In a post-hoc analysis, the investigators assessed obstructive sleep apnea based on investigator reports using MedDRA 18.0 and incidence rates for outcomes reported by adjusted event-rates per 100 patient-years.

The team also used Cox regression models with multivariable adjustments to analyze the effects on outcomes.

In the 7020 patient population, 391 had OSA (5.6% [placebo 5.4%; pooled empagliflozin doses 5.7%]. In a comparison to patients without obstructive sleep apnea at baseline, individuals with the disease were more frequently male (82.9% vs 70.8%), living in North-America (63.2% vs 17.3%), and had more obesity (BMI ≥ 35 kg/m2: 55.2% vs 18.2%) and more coronary artery disease (88.0 vs 74.9%).

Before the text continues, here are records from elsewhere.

Lemma arith_in_range (w : Int.width) (z : Z) :
  Int.in_range w z = true → Int.arith w z = mret z.
Proof. intros Hr. unfold Int.arith. by rewrite Hr. Qed.

Lemma arith_ub (w : Int.width) (z : Z) :
  ub (Int.arith w z) = negb (Int.in_range w z).
Proof. unfold Int.arith. by destruct (Int.in_range w z). Qed.

Lemma arith_value (w : Int.width) (z : Z) :
  value (Int.arith w z) = Int.wrap w z.
Proof.
  unfold Int.arith. destruct (Int.in_range w z) eqn:E; [|done].
  by rewrite wrap_in_range.
Qed.

Lemma range64 (z : Z) :
  - 9223372036854775808 ≤ z ≤ 9223372036854775807 → Int.in_range W64 z = true.
Proof. intros H. apply in_range_iff. exact H. Qed.

Lemma range32 (z : Z) :
  - 2147483648 ≤ z ≤ 2147483647 → Int.in_range W32 z = true.
Proof. intros H. apply in_range_iff. exact H. Qed.

Lemma arith64 (z : Z) :
  - 9223372036854775808 ≤ z ≤ 9223372036854775807 → Int.arith W64 z = mret z.
Proof. intros H. by apply arith_in_range, range64. Qed.

Lemma arith32 (z : Z) :
  - 2147483648 ≤ z ≤ 2147483647 → Int.arith W32 z = mret z.
Proof. intros H. by apply arith_in_range, range32. Qed.

(** ** Enumeration over an integer interval *)

Lemma forallb_seqZ (f : Z → bool) (m n : Z) :
  forallb f (seqZ m n) = true → ∀ z, m ≤ z < m + n → f z = true.
Proof.
  intros H z Hz. rewrite forallb_forall in H. apply H.
  apply list_elem_of_In, elem_of_seqZ. exact Hz.
Qed.

(** ** Pascal's rule against the closed forms *)

Lemma choose_0 (n : nat) : choose n 0 = 1.
Proof. by destruct n. Qed.

Lemma choose_1 (n : nat) : choose n 1 = Z.of_nat n.
Proof.
  induction n as [|n IH]; [done|].
  cbn [choose]. rewrite choose_0, IH. lia.
Qed.

Lemma choose_2 (n : nat) :
  2 * choose n 2 = Z.of_nat n * (Z.of_nat n - 1).
Proof.
  induction n as [|n IH]; [done|].
  cbn [choose]. rewrite Z.mul_add_distr_l, IH, choose_1. lia.
Qed.
Lemma update_map_succeeds_witness :
  offsets_present wall_7_catalog /\
  (forall h, (∅ : Objects) !! (inr h : key) <> Some PyNone) /\
  (update_map wall_7_catalog gallery ∅).1 = Ok tt.
Proof.
  split; [exact wall_7_catalog_offsets|]. split; [exact empty_map_no_None|].
  exact (update_map_succeeds (ops := same_origin_ops)
           wall_7_catalog gallery ∅ wall_7_catalog_offsets empty_map_no_None).
Defined.
(** * LogAdapter: the structured logging adapter of logging_utils/LogAdapter.go

    A shallow embedding of the adapter: severity filter, record formatter,
    console and file sinks, the daily rotation job and the adapter's
    life cycle.  The adapter talks to four collaborators that are not part
    of the package (the operating system, the Go runtime, lumberjack and
    cron).  What they answer is an input of the model ([Extern]); what the
    adapter asks of them is recorded in the [trace] of the [World]. *)

From Stdlib Require Import ZArith Ascii.
From Stdlib Require Import Numbers.DecimalString Numbers.DecimalFacts.
From Stdlib Require Import Numbers.DecimalPos Numbers.DecimalZ.
From stdpp Require Import base strings gmap list.

Local Open Scope Z_scope.

(** ** Go values *)

(** A value of interface type [error]; [error_text] is what its [Error()]
    method returns. *)
Record error := errorString { error_text : string }.

(** A value of type [interface{}], as far as callers of the log methods
    can build one for the variadic [options]. *)
#[warnings="-register-all"]
Inductive iface :=
| inil
| ibool (b : bool)
| iint (n : Z)
| istring (s : string)
| ierror (e : error)
| islice (xs : list iface).

(** ** Collaborating packages *)

Module config.

(** Modelled from the spec: the declaration of [config.LogConfig] is not
    among the sources.  The fields are the ones the adapter reads
    ([Level], [Console], [File], [Directory], [MaxSize], [MaxBackup],
    [MaxAge], [Compress]), with the types the spec gives them. *)
Record LogConfig := {
  Level : string;
  Console : bool;
  File : bool;
  Directory : string;
  MaxSize : Z;
  MaxBackup : Z;
  MaxAge : Z;
  Compress : bool
}.

(** Modelled from the spec: the declaration of [config.AppConfig] is not
    among the sources; the adapter reads [AppName] and [MsName]. *)
Record AppConfig := {
  AppName : string;
  MsName : string
}.

End config.

Module lumberjack.

(** The exported fields of [lumberjack.Logger] that [initLogFile] sets.
    The file behind a [Logger] belongs to lumberjack: the model keeps the
    struct on a heap and records the calls made on its address. *)
Record Logger := {
  Filename : string;
  LocalTime : bool;
  MaxSize : Z;
  MaxBackups : Z;
  MaxAge : Z;
  Compress : bool
}.

End lumberjack.

Module cron.

(** A [cron.Cron]: the registered entries (schedule and job) and whether
    the scheduler has been started and not stopped since.  A schedule is
    kept as its text; "@daily", the only one the adapter registers, is one
    of cron's predefined schedules, so [AddFunc] accepts it. *)
Record Cron (Job : Type) := {
  entries : list (string * Job);
  running : bool
}.
Arguments entries {Job} _.
Arguments running {Job} _.

Definition New {Job} : Cron Job := {| entries := []; running := false |}.

Definition AddFunc {Job} (spec : string) (cmd : Job) (c : Cron Job)
  : Cron Job :=
  {| entries := entries c ++ [(spec, cmd)]; running := running c |}.

Definition Start {Job} (c : Cron Job) : Cron Job :=
  {| entries := entries c; running := true |}.

Definition Stop {Job} (c : Cron Job) : Cron Job :=
  {| entries := entries c; running := false |}.

End cron.

(** ** The adapter and the world it runs in *)

(** [type LogAdapter struct].  [logger] is a pointer: [None] is nil,
    [Some h] the address of a [lumberjack.Logger] on the heap. *)
Record LogAdapter := {
  cfg : config.LogConfig;
  logger : option nat;
  appName : string;
  msName : string
}.

(** The function literal handed to [cr.AddFunc]: it closes over the
    adapter [a], whose fields are not assigned after construction. *)
Inductive Job := RotateJob (a : LogAdapter).

(** The statement that prints a console line. *)
Inductive site :=
| in_formatMessage
| in_logToConsole
| in_logToFile
| in_rotation_job.

(** A call the adapter makes on a collaborator.  The receiver of a
    lumberjack method is the pointer it is invoked on. *)
Inductive event :=
| Println (at_ : site) (text : string)
| Logger_Write (recv : option nat) (p : string)
| Logger_Rotate (recv : option nat)
| Logger_Close (recv : option nat).

Record World := {
  loggers : list lumberjack.Logger;
  cr : option (cron.Cron Job);
  detached : list (cron.Cron Job);
  trace : list event
}.

(** What one call of a log method gets back from outside the package. *)
Record Extern := {
  (* time.Now().Format("2006-01-02 15:04:05.0000") *)
  time_Now : string;
  (* what %v prints for the value of uuid.NewV4() *)
  uuid_NewV4 : string;
  (* the stack text of the calling goroutine, before truncation *)
  runtime_Stack : string;
  (* os.Hostname() *)
  os_Hostname : string * option error;
  (* the error result of a.logger.Write *)
  Write_err : option error
}.
Lemma append_conflict_iff_stored_text_email_witness :
  (fst (save_admin dev_server (Object alice_again) (with_alice dev_server)) = conflict <->
   exists e, field_of alice_again "email" = JStr e /\ e ∈ map ad_email [alice_admin]) /\
  (fst (save_admin dev_server (Object alice_again) (with_alice dev_server)) = conflict \/
   (encodes alice_again = true /\
    fst (save_admin dev_server (Object alice_again) (with_alice dev_server)) = saved_ok) \/
   (encodes alice_again = false /\
    fst (save_admin dev_server (Object alice_again) (with_alice dev_server)) = not_encoded /\
    files (snd (save_admin dev_server (Object alice_again) (with_alice dev_server))) =
      files (with_alice dev_server))).
Proof.
  apply (append_conflict_iff_stored_text_email dev_server (with_alice dev_server)
           [alice_admin] alice_again).
  - reflexivity.
  - repeat constructor; apply fits_short; simpl; lia.
  - reflexivity.
Defined.

(** X15: values of any JSON type round-trip as text: on a storage file
    whose records fit, a payload that passes the validation, whose email
    matches no stored one and whose five values UTF-8 can encode is
    appended, and the List that follows returns, after the stored records,
    the record made of the [str()] text of each submitted value (the empty
    text for null and for a missing created), provided those texts fit the
    limit. *)
Theorem append_then_list_any_values (m : server) (w : world) (ads : list admin)
    (data : gmap string json) :
  files w !! csv_file_path m = Some (store ads) ->
  Forall admin_fits ads ->
  complete data = true ->
  email_match ads (field_of data "email") = false ->
  encodes data = true ->
  admin_fits (record_of data) ->
  fst (save_admin m (Object data) w) = saved_ok /\
  fst (load_admins m (snd (save_admin m (Object data) w))) =
    JsonList (map admin_row ads ++ [admin_row (record_of data)]) 200.
Proof.
  intros Hfile Hfit Hc Hm He Ha. rewrite (save_admin_store_cases m w ads) by done.
  rewrite Hc, Hm, He. simpl. split; [done|].
  rewrite (load_admins_store m _ (ads ++ [record_of data])).
  - simpl. by rewrite map_app.
  - simpl. by rewrite lookup_insert_eq.
  - apply Forall_app. split; [done|]. by constructor.
Qed.

Lemma append_then_list_any_values_witness :
  fst (save_admin dev_server (Object mixed) (with_alice dev_server)) = saved_ok /\
  fst (load_admins dev_server (snd (save_admin dev_server (Object mixed) (with_alice dev_server)))) =
    JsonList (map admin_row [alice_admin] ++
              [admin_row {| ad_username := "7"; ad_email := "m@x.com";
                            ad_password := "True"; ad_role := "['a', 'b']";
                            ad_created := "" |}]) 200.
Proof.
  apply (append_then_list_any_values dev_server (with_alice dev_server) [alice_admin] mixed).
  - reflexivity.
  - repeat constructor; apply fits_short; simpl; lia.
  - reflexivity.
  - reflexivity.
  - reflexivity.
  - repeat constructor; apply fits_short; vm_compute; lia.
Defined.

(** X16: once the storage file holds a text beyond the field size limit,
    no Append succeeds any more and none changes the files, whatever the
    request. *)
Theorem no_append_after_long_field (m : server) (w : world) (ads : list admin)
    (request : request_json) :
  files w !! csv_file_path m = Some (store ads) ->
  ~ Forall admin_fits ads ->
  fst (save_admin m request w) <> saved_ok /\
  files (snd (save_admin m request w)) = files w.
Proof.
  intros Hfile Hbad.
  destruct (split_unfit ads) as [Hfit|(good & bad & rest & -> & Hg & Hb)]; [done|].
  destruct request as [data|]; [|by rewrite save_admin_not_object].
  rewrite (save_admin_unfit_cases m w good bad rest) by done.
  destruct (negb (complete data)); [done|].
  by destruct (email_match good (field_of data "email")).
Qed.

Lemma long_text_unfit : ~ Forall admin_fits [long_admin].
Proof.
  intros H. apply Forall_cons in H as [H _]. apply Forall_cons in H as [H _].
  unfold fits in H. vm_compute in H. by apply H.
Qed.

Lemma no_append_after_long_field_witness :
  fst (save_admin dev_server (Object bob) (with_long dev_server)) <> saved_ok /\
  files (snd (save_admin dev_server (Object bob) (with_long dev_server))) =
    files (with_long dev_server).
Proof.
  apply (no_append_after_long_field dev_server (with_long dev_server) [long_admin] (Object bob)).
  - reflexivity.
  - exact long_text_unfit.
Defined.

(** X17: on an empty (zero-length) storage file an Append that passes the
    validation, with values UTF-8 can encode and whose texts fit the field
    size limit, succeeds, but its line is the first of the file, so later
    reads take it for the header: the List that follows returns no
    record. *)
Theorem append_on_empty_file_lost (m : server) (w : world) (data : gmap string json) :
  files w !! csv_file_path m = Some "" ->
  complete data = true ->
  encodes data = true ->
  admin_fits (record_of data) ->
  fst (save_admin m (Object data) w) = saved_ok /\
  files (snd (save_admin m (Object data) w)) !! csv_file_path m =
    Some (admin_line (record_of data)) /\
  fst (load_admins m (snd (save_admin m (Object data) w))) = JsonList [] 200.
Proof.
  intros Hfile Hc He Ha. rewrite (save_admin_scan m w "") by done.
  change (email_exists (DictReader "") (field_of data "email")) with (@Return bool false).
  rewrite He. simpl. rewrite lookup_insert_eq. split; [done|]. split; [done|].
  handler; unfold open_r. simpl. rewrite lookup_insert_eq.
  change ("" +:+ admin_line (record_of data)) with (admin_line (record_of data)).
  assert (DictReader (admin_line (record_of data)) = Stop) as ->; [|done].
  unfold DictReader, reader.
  rewrite <- (append_nil_r (admin_line (record_of data))), admin_line_text.
  unfold admin_fits, admin_fields in Ha. inversion Ha; subst.
  by rewrite row_text_read.
Qed.

Lemma append_on_empty_file_lost_witness :
  fst (save_admin dev_server (Object alice) (empty_file dev_server)) = saved_ok /\
  files (snd (save_admin dev_server (Object alice) (empty_file dev_server)))
    !! csv_file_path dev_server = Some (admin_line (record_of alice)) /\
  fst (load_admins dev_server (snd (save_admin dev_server (Object alice) (empty_file dev_server)))) =
    JsonList [] 200.
Proof.
  apply (append_on_empty_file_lost dev_server (empty_file dev_server) alice).
  - reflexivity.
  - reflexivity.
  - reflexivity.
  - repeat constructor; apply fits_short; vm_compute; lia.
Defined.

(** * Emails stay distinct *)

Lemma complete_email (data : gmap string json) :
  complete data = true -> truthy (field_of data "email") = true.
Proof.
  unfold complete. intros H.
  apply andb_true_iff in H as [H _]. apply andb_true_iff in H as [H _].
  by apply andb_true_iff in H as [_ H].
Qed.

Lemma distinct_emails_operation (m : server) (w w' : world) :
  distinct_emails m w -> operation m w w' -> distinct_emails m w'.
Proof.
  intros (ads & Hfile & Hnd) Hop. destruct Hop as [request w Htext|w|w].
  - destruct request as [data|];
      [|exists ads; by rewrite save_admin_not_object].
    specialize (Htext data eq_refl).
    destruct (split_unfit ads) as [Hfit|(good & bad & rest & -> & Hg & Hb)].
    + rewrite (save_admin_store_cases m w ads) by done.
      destruct (complete data) eqn:Hc; simpl; [|by exists ads].
      destruct (email_match ads (field_of data "email")) eqn:Hm; [by exists ads|].
      destruct (encodes data); [|by exists ads].
      exists (ads ++ [record_of data]). simpl. rewrite lookup_insert_eq.
      split; [done|].
      destruct (Htext (complete_email data Hc)) as (e & He).
      rewrite map_app. simpl. apply NoDup_app. split; [done|].
      split; [|apply NoDup_singleton].
      intros x Hx Hx'. apply list_elem_of_singleton in Hx'. subst x.
      rewrite He in Hx. simpl in Hx.
      assert (email_match ads (field_of data "email") = true) as Habs
        by (apply email_match_spec; eauto).
      congruence.
    + exists (good ++ bad :: rest).
      rewrite (save_admin_unfit_cases m w good bad rest) by done.
      destruct (negb (complete data)); [done|].
      by destruct (email_match good (field_of data "email")).
  - exists ads. handler; unfold open_r, jsonify. rewrite Hfile.
    unfold lift. destruct (collect _) as [l|]; [|done]. by destruct (forallb sortable l).
  - exists []. rewrite clear_csv_cache_file. simpl. rewrite lookup_insert_eq.
    split; [reflexivity|apply NoDup_nil_2].
Qed.

(** X25: starting from the file the module creates, any sequence of
    Lists, exit hooks and Appends whose email, when one is given, is a
    text (the other values and all lengths being arbitrary) leaves a
    storage file of records with pairwise distinct emails. *)
Theorem text_emails_stay_distinct (m : server) (w : world) :
  rtc (operation m) (fresh m) w -> distinct_emails m w.
Proof.
  intros Hr.
  assert (distinct_emails m (fresh m)) as H0.
  { exists []. unfold fresh. simpl. rewrite lookup_singleton_eq.
    split; [reflexivity|apply NoDup_nil_2]. }
  revert H0. induction Hr as [|w1 w2 w3 Hs _ IH]; [done|].
  intros H1. apply IH. by apply (distinct_emails_operation m w1).
Qed.

Lemma text_emails_stay_distinct_witness :
  distinct_emails dev_server (snd (save_admin dev_server (Object alice) (fresh dev_server))).
Proof.
  apply (text_emails_stay_distinct dev_server).
  apply rtc_once. apply op_append.
  intros data Hd. injection Hd as <-. intros _. exists "a@x.com". reflexivity.
Defined.
Lemma iter_lines_children (node_replacements : list (Node * Node))
      (fuel : nat) (text : string) (nodes : list Node) (lines : list string) :
  iter_lines fuel node_replacements (CompositeNode text nodes) = ret lines ->
  nodes <> [] /\
  forall c, In c nodes ->
            exists replacement body,
              Dict.get c node_replacements = Some replacement /\
              iter_lines (pred fuel) node_replacements replacement = ret body.
Proof.
  destruct fuel as [| fuel]; [discriminate|]. cbn [iter_lines pred].
  set (iter_node_lines := fun node : Node =>
    match Dict.get node node_replacements with
    | None => raise KeyError
    | Some replacement =>
        lines <- iter_lines fuel node_replacements replacement ;;
        ret (indent lines)
    end).
  assert (Hone : forall c b, iter_node_lines c = ret b ->
    exists replacement body,
      Dict.get c node_replacements = Some replacement /\
      iter_lines fuel node_replacements replacement = ret body).
  { intros c b. unfold iter_node_lines.
    destruct (Dict.get c node_replacements) as [r |]; [| discriminate].
    destruct (iter_lines fuel node_replacements r) as [e | body] eqn:E;
      [discriminate|]. eauto. }
  destruct nodes as [| first rest]; [discriminate|].
  intros E. split; [discriminate|].
  destruct rest as [| second rest].
  - intros c [<- | []].
    destruct (iter_node_lines first) as [e | b] eqn:Ec;
      [| exact (Hone first b Ec)].
    exfalso. unfold iter_node_lines in Ec. rewrite Ec in E. discriminate.
  - destruct (mapM iter_node_lines (first :: second :: rest))
      as [e | body] eqn:Em.
    + exfalso. discriminate E.
    + intros c Hc. destruct (mapM_ret_inv _ _ Em c Hc) as [b Hb].
      exact (Hone c b Hb).
Qed.

Lemma rendered_well_formed (root : Node)
      (node_replacements : list (Node * Node)) (modules : list _Module)
      (bound : nat) :
  (forall x, subterm x root ->
             Dict.get x node_replacements = Some x \/
             exists m, In m modules /\ _node m = x /\
                       Dict.get x node_replacements =
                       Some (_Module.reference m)) ->
  (forall m, In m modules ->
             exists body,
               iter_lines bound node_replacements (_node m) = ret body) ->
  forall y, subterm y root ->
            forall fuel lines,
              iter_lines fuel node_replacements y = ret lines ->
              well_formed y = true.
Proof.
  intros Hplan Hmods.
  induction y as [text | text nodes IH] using Node_induction;
    intros Hy fuel lines E; [reflexivity|].
  destruct (@iter_lines_children _ _ _ _ _ E) as [Hne Hchildren].
  apply well_formed_composite. split; [assumption|].
  apply Forall_forall. intros c Hc.
  rewrite Forall_forall in IH.
  assert (Hsub : subterm c root).
  { apply (subterm_trans (y := CompositeNode text nodes)); [| assumption].
    exact (subterm_child text nodes Hc (subterm_refl c)). }
  destruct (Hchildren c Hc) as (r & body & Hr & Hbody).
  destruct (Hplan c Hsub) as [Hself | (m & Hm & Hnode & Href)].
  - rewrite Hself in Hr. injection Hr as <-.
    exact (IH c Hc Hsub _ _ Hbody).
  - destruct (Hmods m Hm) as [b Hb]. rewrite Hnode in Hb.
    exact (IH c Hc Hsub _ _ Hb).
Qed.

Over a median of 3.1 years, patients with OSA at baseline compared to those without OSA in the placebo group, experienced a 1.3-2.0 fold higher event rates for 3P-MACE (OSA vs no OSA: 6.49 vs 4.27/100-patient-year), cardiovascular death (2.57 vs 1.99), hospitalization for heart failure (2.71 vs 1.38), and all-cause mortality (4.29 vs 2.78). 

However, the investigators found empagliflozin improved all of these measures regardless of the presence of obstructive sleep apnea at baseline (P <0.05).

“In this post-hoc exploratory analysis, patients with OSA had higher frequency of events for 3P-MACE, HHF and mortality,” the authors wrote. “The cardio-protective effects of empagliflozin was consistent in those with and without OSA at baseline.”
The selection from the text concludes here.